Una receta para cuadrar el déficit

La mejor solución para sanear las cuentas es una economía sólida

El ministro de Hacienda y Función Pública, Cristóbal Montoro.
El ministro de Hacienda y Función Pública, Cristóbal Montoro. Efe

El plan de choque puesto en marcha por el entonces aún Gobierno en funciones para reducir el déficit fiscal y evitar terminar el año con unos abultados números rojos ha dado resultados. España cerró el mes de octubre con un desfase del 1,94% del PIB frente al 2,04% registrado el año anterior, gracias a la recuperación del pago fraccionado mínimo en el Impuesto sobre Sociedades, que ha permitido incrementar la recaudación total por este tributo un 12%, hasta superar los 19.000 millones de euros. La medida ha supuesto fijar un gravamen del 23% sobre el resultado contable de las compañías con el fin de recaudar 8.300 millones adicionales en los pagos de octubre y diciembre. A ello hay que sumar que las buenas perspectivas recaudatorias se extienden también al IRPF, cuya evolución se está acercando a la del año anterior, y también a los ingresos por IVA, que en los diez primeros meses del año ha recaudado ya un 4,6% más que en 2015, hasta superar los 56.000 millones de euros.

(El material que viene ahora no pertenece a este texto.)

(** X2. What [encrypt] returns is the base64 text of the 16 bytes of the IV
    followed by exactly as many bytes as the UTF-8 form of the plaintext has:
    the stored text shows the length of the secret, to the byte, whatever
    the key. *)
Theorem encrypt_shows_length {R : Runtime}
    (plaintext : string) (key : list byte) (w : World) :
  exists iv body : list byte,
    Base64.decode (fst (Crypto.encrypt plaintext key w)) = (iv ++ body)%list /\
    iv = fst (randomBytes 16 w) /\
    length iv = 16 /\
    length body = length (utf8_toBytes plaintext) /\
    String.length (fst (Crypto.encrypt plaintext key w))
    = 4 * ((16 + length (utf8_toBytes plaintext) + 2) / 3).
Proof.
  exists (fst (randomBytes 16 w)),
    (Ctr.encrypt key (fst (randomBytes 16 w)) (utf8_toBytes plaintext)).
  rewrite encrypt_unfold. cbn [fst]. unfold Crypto.ivLength.
  rewrite base64_decode_encode, base64_encode_length, length_app.
  unfold Ctr.encrypt. rewrite ctr_run_length, randomBytes_length.
  repeat split.
Qed.

(** X3. [decrypt] checks nothing but the sizes. For keys of a size that
    aes-js accepts, it returns a text exactly when the stored text decodes
    to at least 16 bytes, whatever the key; so what was encrypted under one
    key decrypts, without an error, under any other such key. *)
Theorem decrypt_accepts_any_key {R : Runtime}
    (ciphertext plaintext : string) (key key' : list byte) (w : World) :
  legal_key key -> legal_key key' ->
  (is_Some (Crypto.decrypt ciphertext key)
   <-> 16 <= length (Base64.decode ciphertext)) /\
  (is_Some (Crypto.decrypt ciphertext key)
   <-> is_Some (Crypto.decrypt ciphertext key')) /\
  is_Some (Crypto.decrypt (fst (Crypto.encrypt plaintext key w)) key').
Proof.
  intros _ _.
  split; [apply decrypt_is_Some|]. split; [rewrite !decrypt_is_Some; tauto|].
  apply decrypt_is_Some. rewrite encrypt_unfold. cbn [fst].
  rewrite base64_decode_encode, length_app, randomBytes_length.
  unfold Crypto.ivLength. lia.
Qed.

Lemma decrypt_accepts_any_key_witness :
  legal_key (Sample.stretch "pw1" [] Crypto.pbkdf2Iterations 32) /\
  legal_key (Sample.stretch "pw2" [] Crypto.pbkdf2Iterations 32) /\
  is_Some
    (@Crypto.decrypt (Sample.runtime [])
       (fst (@Crypto.encrypt (Sample.runtime []) "s3cr3t"
               (Sample.stretch "pw1" [] Crypto.pbkdf2Iterations 32)
               (Sample.world 0 0)))
       (Sample.stretch "pw2" [] Crypto.pbkdf2Iterations 32)).
Proof.
  assert (H1 : legal_key (Sample.stretch "pw1" [] Crypto.pbkdf2Iterations 32))
    by (right; right; reflexivity).
  assert (H2 : legal_key (Sample.stretch "pw2" [] Crypto.pbkdf2Iterations 32))
    by (right; right; reflexivity).
  split; [exact H1|]. split; [exact H2|].
  destruct (@decrypt_accepts_any_key (Sample.runtime []) "" "s3cr3t" _ _
              (Sample.world 0 0) H1 H2) as (_ & _ & Hother).
  exact Hother.
Defined.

Con el repunte obtenido en Sociedades, España está en condiciones de poder cumplir con el objetivo de déficit fiscal fijado por Bruselas, finalmente del 4,6%, tras haber suavizado la cifra inicial, que era del 3,6%. El problema se centra ahora en cuadrar las cifras del año 2017, cuyo objetivo fiscal es del 3,1%, lo que hace obligado elevar aún más los ingresos para cubrir un ajuste de unos 5.000 millones de euros. Para lograrlo, Hacienda prepara un real decreto que limite los beneficios fiscales en la tributación de sociedades y estudia la posibilidad de elevar los impuestos especiales, como es el caso de los que gravan el alcohol, el tabaco o los hidrocarburos.

No hay duda de la necesidad de aumentar los ingresos para hacer frente a las exigencias de consolidación fiscal que España debe cumplir con Bruselas. Esa obligación implica un aumento de la presión fiscal, que puede recaer sobre el consumo y el ahorro –en el caso de elegir gravar más las rentas del trabajo y en el IVA– o sobre los beneficios empresariales y la inversión, en caso de que repercuta en Sociedades. La decisión del Gobierno de apostar por esta última vía y recuperar el pago mínimo del impuesto a partir de octubre ha sido exitosa en términos de recaudación, pero supone un lastre para las compañías, obligadas a actuar como fuentes de financiación del sector público. Aunque los pagos adelantados en Sociedades son regularizados posteriormente, la medida aprobada por el Gobierno no tiene una fecha concreta de caducidad. Precisamente por ello, y más allá de la necesidad de adoptar medidas de choque como esta, la mejor solución para sanear las cuentas públicas es una política económica sólida que impulse el crecimiento y un control eficiente de los gastos prescindibles.